Thursday, November 24, 2011

TANGGUNG JAWAB KEPALA SEKOLAH

Artikel ini diambil dari koran harian Suara Merdeka tanggal 22 Nopember 2011 sebagai bahan refleksi dan mawas diri sekaligus renungan bagi para guru. Semoga kejadian ini tidak akan terulang ataupun direplikasi oleh sekolah-sekolah lain. Selengkapnya mari kita simak yang berikut:

Baru-baru ini kami mendapat informasi dari salah satu orang tua murid mengenai persoalan anaknya yang saat ini terpaksa pindah sekolah karena diancam tidak naik kelas oleh wali kelas VIII A SMP Negeri 3 Semarang.
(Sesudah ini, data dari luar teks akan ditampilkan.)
#[export] Instance FCFS_lawful : LawfulPolicy FCFSPolicy.
Proof.
  split; cbn.
  - intros. by eexists.
  - intros p e [|x l] step now; [done|]. intros. exists x. split; [done|by left].
  - intros p e [|x l] step now; [done|]. intros. exists x. split; [done|by left].
  - intros p e l step now Hne _. unfold fcfs_select_preemption_victim.
    destruct (last l) as [x|] eqn:E; [|by apply last_None in E]. exists x. split; [done|]. by apply last_Some_elem_of.
  - intros p e w r step now _ _. eexists. split; [done|]. by destruct w.
  - by intros p e [|x w] step now Hw.
Qed.

#[export] Instance PALS_lawful : LawfulPolicy PriorityAwareLatencyBudgetPolicy.
Proof.
  split; cbn.
  - intros p e seq step now [b Hb]%(pals_budget_total p e seq step now). rewrite Hb. by eexists.
  - intros p e l step now Hne Hl. apply min_by_total; [done|]. intros x. by apply pals_key_total.
  - intros p e l step now Hne Hl. apply min_by_total; [done|]. intros x. by apply pals_key_total.
  - intros p e l step now Hne Hl. destruct (max_by_total (pals_key p e step now) l) as (x & Hx & ?); [done| |].
    { intros x. by apply pals_key_total. }
    exists x. split; [|done]. destruct l; [done|]. unfold pals_select_preemption_victim, mbind, result_bind. by rewrite Hx.
  - intros p e w r step now Hw Hr. destruct w as [|w0 w]; [by exists false|]. destruct r as [|r0 r]; [by exists true|].
    unfold pals_should_schedule_prefill.
    destruct (min_by_total (pals_key p e step now) (w0 :: w)) as (x & Hx & Hxin); [done|intros ?; by apply pals_key_total|].
    destruct (min_by_total (pals_key p e step now) (r0 :: r)) as (y & Hy & Hyin); [done|intros ?; by apply pals_key_total|].
    rewrite Forall_forall in Hw, Hr.
    destruct (pals_budget_total p e x step now (Hw _ Hxin)) as [bx Hbx].
    destruct (pals_budget_total p e y step now (Hr _ Hyin)) as [bq Hby].
    unfold pals_select_waiting, pals_select_running, mbind, result_bind. rewrite Hx, Hy, Hbx, Hby. by eexists.
  - by intros p e [|x w] step now Hw.
Qed.

#[export] Instance AnyPolicy_lawful : LawfulPolicy AnyPolicy.
Proof.
  split.
  - intros [p|p] *; [apply (budget_total (P := FCFSPolicy))|apply (budget_total (P := PriorityAwareLatencyBudgetPolicy))].
  - intros [p|p] *; [apply (select_waiting_in (P := FCFSPolicy))|apply (select_waiting_in (P := PriorityAwareLatencyBudgetPolicy))].
  - intros [p|p] *; [apply (select_running_in (P := FCFSPolicy))|apply (select_running_in (P := PriorityAwareLatencyBudgetPolicy))].
  - intros [p|p] *; [apply (victim_in (P := FCFSPolicy))|apply (victim_in (P := PriorityAwareLatencyBudgetPolicy))].
  - intros [p|p] *; [apply (prefill_total (P := FCFSPolicy))|apply (prefill_total (P := PriorityAwareLatencyBudgetPolicy))].
  - intros [p|p] *; [apply (prefill_idle (P := FCFSPolicy))|apply (prefill_idle (P := PriorityAwareLatencyBudgetPolicy))].
Qed.

(** ** What the latency budget does *)
(** The latency budget policy picks a request whose key of budget, arrival
    step and id is least, and preempts one whose key is greatest. *)
Theorem pals_selection p e l step now s :
  (pals_select_waiting p e l step now = inr s → least (pals_key p e step now) l s) ∧
  (pals_select_running p e l step now = inr s → least (pals_key p e step now) l s) ∧
  (pals_select_preemption_victim p e l step now = inr (Some s) → greatest (pals_key p e step now) l s).
Proof.
  split_and!; [apply min_by_least..|]. destruct l; [done|]. intros H. unfold pals_select_preemption_victim in H.
  result_inv. simplify_eq. by apply max_by_greatest.
Qed.

(** Prefill goes first exactly when no running request is more urgent than
    every waiting one. *)
Theorem pals_prefers_most_urgent p e waiting running step now b :
  waiting ≠ [] → running ≠ [] →
  pals_should_schedule_prefill p e waiting running step now = inr b →
  b = true ↔
  ∃ w bw, w ∈ waiting ∧ pals_budget_ms p e w step now = inr bw ∧
    ∀ r br, r ∈ running → pals_budget_ms p e r step now = inr br → bw <= br.
Proof.
  intros Hw Hr H. destruct waiting as [|w0 w]; [done|]. destruct running as [|r0 r]; [done|].
  unfold pals_should_schedule_prefill in H. apply result_bind_inr in H as (ws & Hws & H).
  apply result_bind_inr in H as (rs & Hrs & H). apply result_bind_inr in H as (bw & Hbw & H).
  apply result_bind_inr in H as (br & Hbr & H). injection H as <-.
  apply min_by_least in Hws as (Hwin & kw & Hkw & Hwl). apply min_by_least in Hrs as (Hrin & kr & Hkr & Hrl).
  assert (Hleast : ∀ (l : list Sequence) s bs k, (∀ y k', y ∈ l → pals_key p e step now y = inr k' → key_lt k' k = false) →
    pals_budget_ms p e s step now = inr bs → pals_key p e step now s = inr k →
    ∀ y b', y ∈ l → pals_budget_ms p e y step now = inr b' → bs <= b').
  { intros l s bs k Hl Hs Hk y b' Hy Hb'. unfold pals_key in Hk. rewrite Hs in Hk. injection Hk as <-.
    specialize (Hl y (Some b', arrival_step y, seq_id y) Hy). unfold pals_key in Hl. rewrite Hb' in Hl.
    specialize (Hl eq_refl). apply Qnot_lt_le. intros Hlt. apply not_true_iff_false in Hl. apply Hl.
    apply key_lt_true. left. cbn. by apply Qlt_bool_true. }
  rewrite Qle_bool_true. split.
  - intros Hle. exists ws, bw. split_and!; [done..|]. intros y b' Hy Hb'.
    pose proof (Hleast _ _ _ _ Hrl Hbr Hkr y b' Hy Hb'). lra.
  - intros (x & bx & Hx & Hbx & Hall). pose proof (Hleast _ _ _ _ Hwl Hbw Hkw x bx Hx Hbx).
    pose proof (Hall rs br Hrin Hbr). lra.
Qed.

(** Aging: a request that has waited [n] steps longer is never passed over for
    the newer one once [n * aging_ms_per_step] exceeds the newer one's lead, that
    is the difference of the budgets before aging, priority credit included. *)
Theorem pals_aging_overtakes p e l step now s t ts tt rs rt x :
  arrival_time s = Some ts → arrival_time t = Some tt →
  raw_budget_ms p e s (Qmax 0 ((now - ts) * 1000)) = inr rs →
  raw_budget_ms p e t (Qmax 0 ((now - tt) * 1000)) = inr rt →
  (arrival_step s <= arrival_step t <= step)%nat →
  (rs - inject_Z (priority (qos s)) * priority_boost_ms p)
    - (rt - inject_Z (priority (qos t)) * priority_boost_ms p)
    < inject_nat (arrival_step t - arrival_step s) * aging_ms_per_step p →
  s ∈ l → pals_select_waiting p e l step now = inr x → x ≠ t.
Proof.
  intros Hts Htt Hrs Hrt Hstep Hlead Hs Hx ->. apply min_by_least in Hx as (_ & k & Hk & Hleast).
  specialize (Hleast s). unfold pals_key, pals_budget_ms in Hleast, Hk. rewrite Hts, Hrs in Hleast.
  rewrite Htt, Hrt in Hk. injection Hk as <-. specialize (Hleast _ Hs eq_refl).
  apply not_true_iff_false in Hleast. apply Hleast. apply key_lt_true. left. cbn. apply Qlt_bool_true.
  replace (step - arrival_step s)%nat with ((step - arrival_step t) + (arrival_step t - arrival_step s))%nat by lia.
  unfold inject_nat in *. rewrite Nat2Z.inj_add, inject_Z_plus. lra.
Qed.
Meskipun peristiwa ini terjadi 4 bulan lalu (Juni 2011), tepatnya ketika anak tersebut masih kelas VIII, namun persoalan ini sangat penting untuk kami sampaikan kepada masyarakat luas sebagai bahan pengetahuan bagaimana seharusnya masyarakat menyikapi ketika menghadapi arogansi pihak sekolah.

Setelah kami mempelajari kronologi peristiwanya, jelas ada tindakan arogan dari wali kelas tersebut. Apa dan bagaimana tindakan dimaksud? Berikut ini kami paparkan kronologi peristiwanya. Secara singkat dapat kami informasikan bahwa ketika orang tua akan mengambil rapor kenaikan kelas (dari kelas VIII naik ke kelas IX) untuk anaknya yang bernama V. Saat itu hari Kamis tanggal 16 Juni 2011, orang tua murid mendapat telepon dari wali kelas supaya bisa menemui. Sampai di sekolah ditemui oleh wakil kepala sekolah dan wali kelas. Wakil kepala sekolah menjelaskan, anak yang bersangkutan tidak naik kelas. Bukan karena nilainya kurang, tetapi disebabkan sering datang terlambat. Namun wali kelas menjelaskan bahwa nilainya kurang. Mana yang benar?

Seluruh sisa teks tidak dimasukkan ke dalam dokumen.